NOVEL takes the isolation of the writer to a rather extreme conclusion in order to investigate what will be produced under those conditions. But, just as writing is solitary, it is also a performance. The writer, sitting alone, is always conscious of an audience, whoever that may be. NOVEL combines the private and public aspects of writing in a striking way. The goal for NOVEL is to facilitate the production of quality fiction and explore the act of writing itself as a performance, installation, and kinetic, living sculpture.
In a continued attempt to make transparent the issues of contemporary literature, a discussion about the current state of the novel will be held at Flux Factory on May 21st. Writers Myla Goldberg (Bee Season), Tom Bissell (Chasing the Sea), and J.M. Tyree will be among the panel members.
Laurie Stone is author of Starting with Serge (Doubleday, 1990), Close to the Bone (Grove, 1997), and Laughing in the Dark (Ecco, 1997). A longtime writer for the Village Voice (1975-99), she has been theater critic for The Nation, critic-at-large on NPR’s Fresh Air, and a regular writer for Ms., New York Woman, and Viva. She has received grants from NYFA, The Kittredge Foundation, the MacDowell Colony, Poets & Writers, and in 1996 she won the Nona Balakian prize in excellence in criticism from the National Book Critics Circle.
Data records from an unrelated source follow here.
(** A host that was recorded under a MAC is known from then on, at whatever
    address it appears next: its sightings no longer reach the bridge. *)
Theorem recorded_is_known c ev s w s' w' o
    (Hh : handle c ev s w = (s', w', Some o)) (Ho : o ∈ ["recorded"; "anchored_mac"])
    (Hn : NormalizeMAC (ev_MAC ev) = ev_MAC ev) (Hm : ev_MAC ev ≠ "") (Hf : ev_Hints ev !! "mac" = None)
    (Ht : sv_trigger s = false) nid addr :
  isKnownHost (fun _ => true) nid addr (ev_MAC ev) (sink_db w') = Ok true.
Proof.
  assert (∀ rep, reportMAC rep = ev_MAC ev → ∀ w1, sink_Apply c rep w1 = (w', true) →
    isKnownHost (fun _ => true) nid addr (ev_MAC ev) (sink_db w') = Ok true) as Hnew.
  { intros rep Hrep w1 (row & Hr & _ & Hrm)%sink_new_row. eapply known_mac; [done| |done]. congruence. }
  revert Hh. unfold handle, handleMACOnly, finish. case_decide as Hi.
  - rewrite decide_False by done. intros H. repeat (case_match; simplify_eq/=); try (by vm_compute in Ho; set_solver).
    eapply Hnew; [|done]. by rewrite <- (synthesized_mac ev).
  - destruct (seenRecently _ _). { intros H; simplify_eq. set_solver. }
    destruct (ResolveGate _ _ _ _ _) as [nets [n any]]. destruct (_ && any). { intros H; simplify_eq. set_solver. }
    destruct (if sv_hasDB _ then _ else _) as [[]|]; [intros H; simplify_eq; set_solver| |intros H; simplify_eq; set_solver].
    unfold identify. cbn. rewrite Ht. destruct (sink_Apply c _ w) as [w2 []] eqn:A; intros H; simplify_eq; [|set_solver].
    eapply Hnew; [|done]. by apply synthesized_mac.
Qed.

End run.

(** * Observations *)

Section observations.
Context (first_key : gmap string (list Evidence) → option string).
Hypothesis first_key_in : ∀ m, m ≠ ∅ → ∃ k, first_key m = Some k ∧ is_Some (m !! k).

Notation observed := (list (string * list Evidence)).

Definition observe_all (l : observed) : gmap string (list Evidence) :=
  fold_left (fun m o => Observe first_key o.1 o.2 m) l ∅.

(** Everything that was observed about an address, oldest first. *)
Definition stream (addr : string) (l : observed) : list Evidence := mjoin (snd <$> filter (fun o => o.1 = addr) l).

Definition addresses (l : observed) : gset string := list_to_set (fst <$> l).

Lemma stream_snoc addr l o : stream addr (l ++ [o]) = stream addr l ++ (if decide (o.1 = addr) then o.2 else []).
Proof.
  unfold stream. rewrite list.filter_app, fmap_app, join_app. f_equal. cbn [filter list_filter].
  case_decide; cbn; by rewrite ?app_nil_r.
Qed.

Lemma addresses_snoc l o : addresses (l ++ [o]) = addresses l ∪ {[o.1]}.
Proof. unfold addresses. rewrite fmap_app, list_to_set_app_L. cbn. by rewrite union_empty_r_L. Qed.

Lemma last_n_suffix {A} n (l : list A) : last_n n l `suffix_of` l.
Proof. unfold last_n. exists (take (length l - n) l). by rewrite take_drop. Qed.

Lemma last_n_length {A} n (l : list A) : (length (last_n n l) ≤ n)%nat.
Proof. unfold last_n. rewrite length_drop. lia. Qed.

Lemma last_n_app {A} n (l l' : list A) : last_n n (last_n n l ++ l') = last_n n (l ++ l').
Proof.
  unfold last_n. rewrite !length_app, length_drop. destruct (decide (length l ≤ n)%nat).
  - replace (length l - n)%nat with 0%nat by lia. rewrite drop_0. f_equal. lia.
  - rewrite <- (drop_app_le l l') by lia. rewrite drop_drop. f_equal. lia.
Qed.

Record cache_inv (l : observed) (m : gmap string (list Evidence)) : Prop := {
  ci_size : (size m ≤ maxObservedIPs)%nat;
  ci_dom : dom m ⊆ addresses l;
  ci_named : m !! "" = None;
  ci_entry : ∀ a evs, m !! a = Some evs → (length evs ≤ maxObsPerIP)%nat ∧ evs `suffix_of` stream a l;
  ci_exact : (size (addresses l) ≤ maxObservedIPs)%nat →
             ∀ a, a ≠ "" → EvidenceFor a m = last_n maxObsPerIP (stream a l)
}.

(** The eviction makes room without adding an address. *)
Lemma evict_spec m addr :
  let m' := if (maxObservedIPs <=? size m)%nat && bool_decide (m !! addr = None)
            then match first_key m with Some k => delete k m | None => m end else m in
  (size m ≤ maxObservedIPs)%nat →
  m' ⊆ m ∧ (m' !! addr = None → size m' < maxObservedIPs)%nat
  ∧ (m' = m ∨ m !! addr = None ∧ (maxObservedIPs ≤ size m)%nat).
Proof.
  cbv zeta. intros Hs. destruct (Nat.leb_spec maxObservedIPs (size m)) as [Hge|Hlt]; cbn [andb].
  2:{ split_and!; auto. }
  case_bool_decide as Hn.
  - destruct (first_key_in m) as (k & -> & [v Hk]).
    { intros ->. rewrite map_size_empty in Hge. unfold maxObservedIPs in Hge. lia. }
    split_and!; [apply delete_subseteq| |by right]. intros _. rewrite map_size_delete_Some by eauto.
    assert (size m ≠ 0)%nat by (intros ->%map_size_empty_iff; simplify_map_eq). lia.
  - split_and!; auto. done.
Qed.

Lemma observe_skip l m addr evs : addr = "" ∨ evs = [] → cache_inv l m → cache_inv (l ++ [(addr, evs)]) m.
Proof.
  intros Hd [I1 I2 I0 I3 I4].
  assert (∀ a, a ≠ "" → stream a (l ++ [(addr, evs)]) = stream a l) as Hst.
  { intros a Ha. rewrite stream_snoc. cbn. case_decide; [|by rewrite app_nil_r].
    destruct Hd as [-> | ->]; [congruence|by rewrite app_nil_r]. }
  split; [done|rewrite addresses_snoc; set_solver|done| |].
  - intros a evs' H. destruct (decide (a = "")) as [-> |]; [congruence|]. rewrite Hst by done. by apply I3.
  - rewrite addresses_snoc. intros Hs a Ha. rewrite Hst by done. apply I4; [|done].
    eapply Nat.le_trans; [|exact Hs]. apply subseteq_size. set_solver.
Qed.

Lemma observe_add l m addr evs : addr ≠ "" → evs ≠ [] → cache_inv l m →
  cache_inv (l ++ [(addr, evs)]) (Observe first_key addr evs m).
Proof.
  intros Ha He [I1 I2 I0 I3 I4]. unfold Observe. rewrite decide_False by tauto.
  pose proof (evict_spec m addr) as Hev. cbv zeta in Hev. set (m' := if _ && _ then _ else m) in *.
  destruct (Hev I1) as (Hsub & Hroom & Hcase). clear Hev.
  assert (dom m' ⊆ dom m) as Hdom by (by apply subseteq_dom).
  fold (last_n maxObsPerIP (default [] (m' !! addr) ++ evs)).
  assert (default [] (m' !! addr) `suffix_of` stream addr l) as Hsuf.
  { destruct (m' !! addr) as [e0|] eqn:E; cbn; [|by exists (stream addr l); rewrite app_nil_r].
    apply I3. by eapply lookup_weaken. }
  split.
  - rewrite map_size_insert. case_match eqn:E; [|specialize (Hroom eq_refl); lia].
    etrans; [by apply map_subseteq_size|done].
  - rewrite dom_insert_L, addresses_snoc. cbn. set_solver.
  - rewrite lookup_insert_ne by done. by eapply lookup_weaken_None.
  - intros a evs' [[<- <-]|[Hne H]]%lookup_insert_Some; rewrite stream_snoc; cbn.
    + rewrite decide_True by done. split; [apply last_n_length|]. etrans; [apply last_n_suffix|]. by apply suffix_app.
    + rewrite decide_False, app_nil_r by congruence. apply I3. by eapply lookup_weaken.
  - rewrite addresses_snoc. cbn. intros Hs a Hne. rewrite stream_snoc. cbn.
    assert (m' = m) as E.
    { destruct Hcase as [?|[Hn Hge]]; [done|]. exfalso.
      assert (dom m ∪ {[addr]} ⊆ addresses l ∪ {[addr]}) as Hd by set_solver. apply subseteq_size in Hd.
      rewrite size_union in Hd by (apply not_elem_of_dom in Hn; set_solver). rewrite size_singleton, size_dom in Hd. lia. }
    rewrite E. assert (size (addresses l) ≤ maxObservedIPs)%nat as Hs'.
    { eapply Nat.le_trans; [|exact Hs]. apply subseteq_size. set_solver. }
    unfold EvidenceFor. case_decide as Hk.
    + subst a. rewrite lookup_insert_eq. cbn. specialize (I4 Hs' addr Ha). unfold EvidenceFor in I4. rewrite I4.
      apply last_n_app.
    + rewrite lookup_insert_ne, app_nil_r by done. by apply I4.
Qed.

(** The observation cache stays within 4096 addresses of at most four
    observations each; what it holds for an address are the latest ones, and
    as long as no more addresses are seen it holds the last four of each. *)
Theorem observations_bounded (l : observed) :
  (size (observe_all l) ≤ 4096)%nat
  ∧ (∀ a, (length (EvidenceFor a (observe_all l)) ≤ 4)%nat ∧ EvidenceFor a (observe_all l) `suffix_of` stream a l)
  ∧ ((size (addresses l) ≤ 4096)%nat → ∀ a, a ≠ "" → EvidenceFor a (observe_all l) = last_n 4 (stream a l)).
Proof.
  assert (cache_inv l (observe_all l)) as [I1 _ _ I3 I4].
  { unfold observe_all. induction l as [|[a evs] l IH] using rev_ind.
    - cbn. split; [rewrite map_size_empty; unfold maxObservedIPs; lia|set_solver|done|done|done].
    - rewrite fold_left_app. cbn [fold_left fst snd]. destruct (decide (a = "" ∨ evs = [])) as [Hd|Hd].
      + replace (Observe _ _ _ _) with (fold_left (fun m o => Observe first_key o.1 o.2 m) l ∅)
          by (unfold Observe; by rewrite decide_True). by apply observe_skip.
      + apply observe_add; [tauto..|done]. }
  split_and!; [exact I1| |exact I4]. intros a. unfold EvidenceFor. destruct (observe_all l !! a) as [evs|] eqn:E; cbn.
  - by apply I3.
  - split; [lia|]. exists (stream a l). by rewrite app_nil_r.
Qed.

End observations.

(** * Attribution *)

Lemma byte_ones_nonneg fuel b : 0 ≤ byte_ones fuel b.
Proof. revert b. induction fuel as [|fuel IH]; intros b; cbn; [lia|]. case_match; [lia|]. specialize (IH (u8 (Z.shiftl b 1))). lia. Qed.

Lemma MaskSize_nonneg m : 0 ≤ (MaskSize m).1.
Proof.
  assert (∀ n, simpleMaskLength m = Some n → 0 ≤ n) as H.
  { induction m as [|b m IH]; cbn [simpleMaskLength]; [by intros n [= <-]|]. intros n. case_match.
    - intros (k & Hk & ->)%fmap_Some. specialize (IH k Hk). lia.
    - cbv zeta. case_match; [|done]. intros <-%(inj Some). apply byte_ones_nonneg. }
  unfold MaskSize. destruct (simpleMaskLength m); cbn; [by apply H|lia].
Qed.

Notation prefix_len n := ((MaskSize (net_Mask n)).1).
Ranbir Sidhu is a recipient of a Pushcart Prize in fiction and his work has appeared in The Georgia Review, The Missouri Review, Zyzzyva, Other Voices, Press and a Houghton-Mifflin college reader among other publications. Trained as an archaeologist, he has worked in California, Nevada, Israel and France. One of his finds, a 3,000-year-old woman, made cover skeleton of Biblical Archaeology Review. Most recently, he worked for the United Nations in Sri Lanka as a communications consultant.
Grant Baille is a Cleveland-based writer and artist. A contributor to McSweeney’s, Night Train, SmokeLong Quarterly, and Zygote in My Coffee among others, Grant’s novel Cloud 8 was published in 2003 by Ig Publishing. His work was selected for honors by the Writers & Poets League of Greater Cleveland and he had been a featured speaker and reader at book events in the US and Canada. His paintings have been exhibited at William Busta Gallery and Joyce Porcelli Gallery.
Flux Factory is a 501 (c)(3) not-for-profit arts organization.